Da britannico che vive fuori dalla Gran Bretagna (a Berlino), osservo questi sviluppi con disperazione. Ogni volta che torno, la politica del mio paese mi sembra un po’ più piccola rispetto alle dimensioni delle sfide, il tessuto civile un po’ più lacero, l’umore della gente un po’ più rassegnato. Come mi ha detto di recente un amico britannico: sembra che il Regno Unito stia cadendo a pezzi. Questo era il paese che Truss aveva ereditato al suo arrivo al 10 di Downing Street il 5 settembre. E’ il paese che, nella prima serata dell’8 settembre, ha appreso che l’unica figura costante e stabile degli ultimi 70 anni, la regina, era morta nel suo castello in Scozia. E’ il paese che nei giorni tra la sua morte e il funerale ha goduto di una specie di vacanza dalla realtà: un momento di aggregazione, di unità, di ricordo di tempi più felici. E’ il paese in cui 100 milapersone hanno atteso a lungo in coda per renderle omaggio.

  

Ora il funerale è finito. Il regno di Carlo III sta sorgendo e la realtà, dura, inizia a tornare, con i mercati e gli economisti che guardano con scetticismo il mentre il governo inizia a svelare il suo programma per la “policrisi”. Anche nella migliore delle ipotesi, il Regno si trova ad affrontare alcuni anni molto difficili.
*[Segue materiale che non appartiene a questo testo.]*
Lemma bind_assoc {S A B D : Type} (c : C S A) (f : A → C S B) (g : B → C S D) (s : S) :
  (y ← (x ← c; f x); g y) s = (x ← c; y ← f x; g y) s.
Proof. unfold mbind, C_bind. by destruct (c s). Qed.

Lemma bind_inv {S A B : Type} (c : C S A) (k : A → C S B) (s s' : S) (b : B) :
  (x ← c; k x) s = Done b s' → ∃ a t, c s = Done a t ∧ k a t = Done b s'.
Proof. unfold mbind, C_bind. destruct (c s); naive_solver. Qed.

Lemma mret_done {S A : Type} (a : A) (s : S) : (mret a : C S A) s = Done a s.
Proof. done. Qed.

Lemma init_some {S A : Type} (a : A) (s : S) : init (Some a) s = Done a s.
Proof. done. Qed.

(** One step of a sequence whose head evaluates by the hint database. *)
Ltac cstep :=
  erewrite bind_done; [| solve [reflexivity | eauto 4 with cdb]]; cbn beta iota.

(** A computation that cannot run out of fuel. *)
Definition returns {S A : Type} (c : C S A) (s : S) : Prop :=
  ∃ a s', c s = Done a s'.

(** A computation that leaves the state as it found it. *)
Definition read_only {S A : Type} (c : C S A) : Prop :=
  ∀ s a s', c s = Done a s' → s' = s.

Lemma read_only_ret {S A : Type} (a : A) : read_only (mret a : C S A).
Proof. by intros s ? ? [= <- <-]. Qed.

Lemma read_only_ub {S A : Type} : read_only (ub : C S A).
Proof. by intros s ? ? [=]. Qed.

Lemma read_only_init {S A : Type} (o : option A) : read_only (init o : C S A).
Proof. destruct o; [apply read_only_ret | apply read_only_ub]. Qed.

Lemma read_only_gets {S A : Type} (f : S → A) : read_only (gets f).
Proof. by intros s ? ? [= <- <-]. Qed.

Lemma read_only_mul_int {S : Type} (a b : Z) : read_only (mul_int a b : C S Z).
Proof. unfold mul_int. case_match; [apply read_only_ret | apply read_only_ub]. Qed.

Lemma read_only_div_u {S : Type} (a b : Z) : read_only (div_u a b : C S Z).
Proof. unfold div_u. case_match; [apply read_only_ub | apply read_only_ret]. Qed.

Lemma read_only_bind {S A B : Type} (c : C S A) (k : A → C S B) :
  read_only c → (∀ a, read_only (k a)) → read_only (x ← c; k x).
Proof.
  intros Hc Hk s b s' (a & t & H1 & H2)%bind_inv.
  apply Hk in H2. apply Hc in H1. congruence.
Qed.

Lemma read_only_for_up {S A R : Type} (body : Z → A → C S (A + R)) n i acc :
  (∀ i acc, read_only (body i acc)) → read_only (for_up n i acc body).
Proof.
  intros Hb. revert i acc. induction n as [|n IH]; intros i acc; simpl.
  - apply read_only_ret.
  - apply read_only_bind; [apply Hb|].
    intros [?|?]; [apply IH | apply read_only_ret].
Qed.

Lemma read_only_for_range {S A R : Type} (body : Z → A → C S (A + R)) lo hi acc :
  (∀ i acc, read_only (body i acc)) → read_only (for_range lo hi acc body).
Proof. apply read_only_for_up. Qed.

Lemma read_only_fold_range {S A : Type} (body : Z → A → C S A) lo hi acc :
  (∀ i acc, read_only (body i acc)) → read_only (fold_range lo hi acc body).
Proof.
  intros Hb. unfold fold_range. generalize (Z.to_nat (hi - lo)) as n. intros n.
  revert lo acc. induction n as [|n IH]; intros i acc; simpl; [apply read_only_ret|].
  apply read_only_bind; [apply Hb|]. intros. apply IH.
Qed.

Lemma read_only_while {S A R : Type} (body : A → C S (A + R)) fuel acc :
  (∀ acc, read_only (body acc)) → read_only (while fuel acc body).
Proof.
  intros Hb. revert acc. induction fuel as [|fuel IH]; intros acc; simpl.
  - by intros s ? ? [=].
  - apply read_only_bind; [apply Hb|].
    intros [?|?]; [apply IH | apply read_only_ret].
Qed.

#[export] Hint Resolve read_only_ret read_only_ub read_only_init read_only_gets
  read_only_mul_int read_only_div_u read_only_bind read_only_for_range
  read_only_fold_range read_only_while : cdb.

(** Structural proof that a computation is read-only. *)
Ltac solve_read_only :=
  repeat (intros; first
    [ apply read_only_ret | apply read_only_ub | apply read_only_init
    | apply read_only_gets | apply read_only_mul_int | apply read_only_div_u
    | solve [auto with cdb nocore]
    | apply read_only_bind | apply read_only_for_range | apply read_only_fold_range
    | apply read_only_while
    | case_match ]).

(** ** Loops *)

Lemma for_up_inv {S A R : Type} (P : Z → A → S → Prop)
    (body : Z → A → C S (A + R)) n i acc s :
  P i acc s →
  (∀ j a t, i ≤ j < i + Z.of_nat n → P j a t →
     ∃ a' t', body j a t = Done (inl a') t' ∧ P (j + 1) a' t') →
  ∃ a' s', for_up n i acc body s = Done (inl a') s' ∧ P (i + Z.of_nat n) a' s'.
Proof.
  revert i acc s. induction n as [|n IH]; intros i acc s HP Hstep.
  - exists acc, s. split; [done|]. by rewrite Z.add_0_r.
  - destruct (Hstep i acc s) as (a' & t' & Hb & HP'); [lia|done|].
    destruct (IH (i + 1) a' t') as (a2 & s2 & Hf & HP2); [done| |].
    { intros j a t Hj. apply Hstep. lia. }
    exists a2, s2. split.
    + simpl. by rewrite (bind_done _ _ _ _ _ Hb).
    + by replace (i + Z.of_nat (Datatypes.S n)) with (i + 1 + Z.of_nat n) by lia.
Qed.

(** A loop that always runs to its end, by an invariant. *)
Lemma for_range_inv {S A R : Type} (P : Z → A → S → Prop)
    (body : Z → A → C S (A + R)) lo hi acc s :
  lo ≤ hi → P lo acc s →
  (∀ j a t, lo ≤ j < hi → P j a t →
     ∃ a' t', body j a t = Done (inl a') t' ∧ P (j + 1) a' t') →
  ∃ a' s', for_range lo hi acc body s = Done (inl a') s' ∧ P hi a' s'.
Proof.
  intros Hle HP Hstep. unfold for_range.
  destruct (for_up_inv P body (Z.to_nat (hi - lo)) lo acc s) as (a' & s' & ? & ?); [done| |].
  - intros j a t Hj. apply Hstep. lia.
  - exists a', s'. split; [done|]. by replace hi with (lo + Z.of_nat (Z.to_nat (hi - lo))) by lia.
Qed.

Lemma for_range_empty {S A R : Type} lo hi acc (body : Z → A → C S (A + R)) s :
  hi ≤ lo → for_range lo hi acc body s = Done (inl acc) s.
Proof. intros ?. unfold for_range. by replace (Z.to_nat (hi - lo)) with O by lia. Qed.

Lemma for_range_step {S A R : Type} lo hi acc (body : Z → A → C S (A + R)) s :
  lo < hi →
  for_range lo hi acc body s =
    (x ← body lo acc;
     match x with
     | inl acc => for_range (lo + 1) hi acc body
     | inr r => mret (inr r)
     end) s.
Proof.
  intros ?. unfold for_range.
  replace (Z.to_nat (hi - lo)) with (Datatypes.S (Z.to_nat (hi - (lo + 1)))) by lia.
  done.
Qed.

Lemma fold_up_inv {S A : Type} (P : Z → A → S → Prop) (body : Z → A → C S A) n i acc s :
  P i acc s →
  (∀ j a t, i ≤ j < i + Z.of_nat n → P j a t →
     ∃ a' t', body j a t = Done a' t' ∧ P (j + 1) a' t') →
  ∃ a' s', fold_up n i acc body s = Done a' s' ∧ P (i + Z.of_nat n) a' s'.
Proof.
  revert i acc s. induction n as [|n IH]; intros i acc s HP Hstep.
  - exists acc, s. split; [done|]. by rewrite Z.add_0_r.
  - destruct (Hstep i acc s) as (a' & t' & Hb & HP'); [lia|done|].
    destruct (IH (i + 1) a' t') as (a2 & s2 & Hf & HP2); [done| |].
    { intros j a t Hj. apply Hstep. lia. }
    exists a2, s2. split.
    + simpl. by rewrite (bind_done _ _ _ _ _ Hb).
    + by replace (i + Z.of_nat (Datatypes.S n)) with (i + 1 + Z.of_nat n) by lia.
Qed.

Lemma fold_range_inv {S A : Type} (P : Z → A → S → Prop) (body : Z → A → C S A) lo hi acc s :
  lo ≤ hi → P lo acc s →
  (∀ j a t, lo ≤ j < hi → P j a t →
     ∃ a' t', body j a t = Done a' t' ∧ P (j + 1) a' t') →
  ∃ a' s', fold_range lo hi acc body s = Done a' s' ∧ P hi a' s'.
Proof.
  intros Hle HP Hstep. unfold fold_range.
  destruct (fold_up_inv P body (Z.to_nat (hi - lo)) lo acc s) as (a' & s' & ? & ?); [done| |].
  - intros j a t Hj. apply Hstep. lia.
  - exists a', s'. split; [done|]. by replace hi with (lo + Z.of_nat (Z.to_nat (hi - lo))) by lia.
Qed.

(** A read-only loop over the entries of a list is a left fold. *)
Lemma fold_range_foldl {S A T : Type} (l : list T) (f : A → T → A)
    (body : Z → A → C S A) acc s :
  (∀ (i : nat) x a, l !! i = Some x → body (Z.of_nat i) a s = Done (f a x) s) →
  fold_range 0 (Z.of_nat (length l)) acc body s = Done (foldl f acc l) s.
Proof.
  unfold fold_range. rewrite Z.sub_0_r, Nat2Z.id. intros Hb.
  assert (Hb' : ∀ (i : nat) x a, l !! i = Some x →
    body (0 + Z.of_nat i) a s = Done (f a x) s) by (intros; rewrite Z.add_0_l; auto).
  clear Hb. revert Hb'. generalize 0 as k. revert acc.
  induction l as [|x l IH]; intros acc k Hb; simpl; [done|].
  rewrite (bind_done _ _ s s (f acc x)).
  - apply IH. intros i y a Hi. rewrite <- Z.add_assoc, Z.add_1_l, <- Nat2Z.inj_succ. by apply Hb.
  - rewrite <- (Hb O x acc eq_refl). by rewrite Z.add_0_r.
Qed.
Nel peggiore dei casi, rischia un declino accelerato e permanente. E questo spiega la particolare risonanza di The Queue. Riassume proprio le virtù – pazienza, ordine, educazione, decoro, unione nelle avversità – di cui il paese avrà bisogno, più di quanto abbia fatto in molti decenni, nei tempi duri che ci aspettano.